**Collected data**
========================================================================

(** The states of a session: from the empty map, through passes of
    [updateModels], whole (completed or not) or step by step and then
    interleaved with one another and with everything else, file-change
    notifications, [doInit], disposals of a model from outside and arbitrary
    changes of the outside world. *)
Inductive Reachable : Manager W -> Prop :=
| reach_start w : Reachable (mkManager w [] [] [])
| reach_updateModels s r s' :
    Reachable s -> updateModels s = (r, s') -> Reachable s'
| reach_filesChange s name event r s' :
    Reachable s -> onDidFilesChange_listener name event s = (r, s') ->
    Reachable s'
| reach_doInit s r s' :
    Reachable s -> doInit_ready s = (r, s') -> Reachable s'
| reach_resume s p p' s' :
    Reachable s -> resume p s = (p', s') -> Reachable s'
| reach_dispose s k m r s' :
    Reachable s -> JsMap.get k (models s) = Some m ->
    model_dispose m s = (r, s') -> Reachable s'
| reach_world s w :
    Reachable s -> Reachable (withWorld s w).

(** A pass started in [s] read the snapshot [roots] and reconciles it from
    [s0]. *)
Definition snapshot (s : Manager W) (roots : list FileStat) (s0 : Manager W)
  : Prop :=
  exists w1 w2,
    appStateService_reachedState_ready (world s) = (Ok tt, w1) /\
    workspaceService_roots w1 = (Ok roots, w2) /\
    s0 = withWorld s w2.

(** The [try] block fails with [e] for the file at [file], from world [w]:
    the read fails, or what was read does not parse. *)
Definition readFails (file : URI) (w : W) (e : JsError) (w' : W) : Prop :=
  fileService_read file w = (Throw e, w') \/
  (exists value, fileService_read file w = (Ok value, w') /\
                 JSON_parse value = Throw e) \/
  (exists value json, fileService_read file w = (Ok value, w') /\
                      JSON_parse value = Ok json /\
                      DebugConfigurationModel_parse json = Throw e).

(** The events of a resolution that reached the read. *)
Definition resolutionEvents (sk : Sketch) (folder : URI) : list Event :=
  [EvCurrentSketch; EvGetIdeTempFolderUri sk; EvCreateFolder folder;
   EvRead (uri_resolve folder launch_json)].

========================================================================

**WHAT THE TASK REQUIRES**
Could you set down, word for word, only the lines above from the line with "reach_dispose s k" to the line with "(exists value json, fileService_read", including both?

**RESPONSE**
| reach_dispose s k m r s' :
    Reachable s -> JsMap.get k (models s) = Some m ->
    model_dispose m s = (r, s') -> Reachable s'
| reach_world s w :
    Reachable s -> Reachable (withWorld s w).

(** A pass started in [s] read the snapshot [roots] and reconciles it from
    [s0]. *)
Definition snapshot (s : Manager W) (roots : list FileStat) (s0 : Manager W)
  : Prop :=
  exists w1 w2,
    appStateService_reachedState_ready (world s) = (Ok tt, w1) /\
    workspaceService_roots w1 = (Ok roots, w2) /\
    s0 = withWorld s w2.

(** The [try] block fails with [e] for the file at [file], from world [w]:
    the read fails, or what was read does not parse. *)
Definition readFails (file : URI) (w : W) (e : JsError) (w' : W) : Prop :=
  fileService_read file w = (Throw e, w') \/
  (exists value, fileService_read file w = (Ok value, w') /\
                 JSON_parse value = Throw e) \/
  (exists value json, fileService_read file w = (Ok value, w') /\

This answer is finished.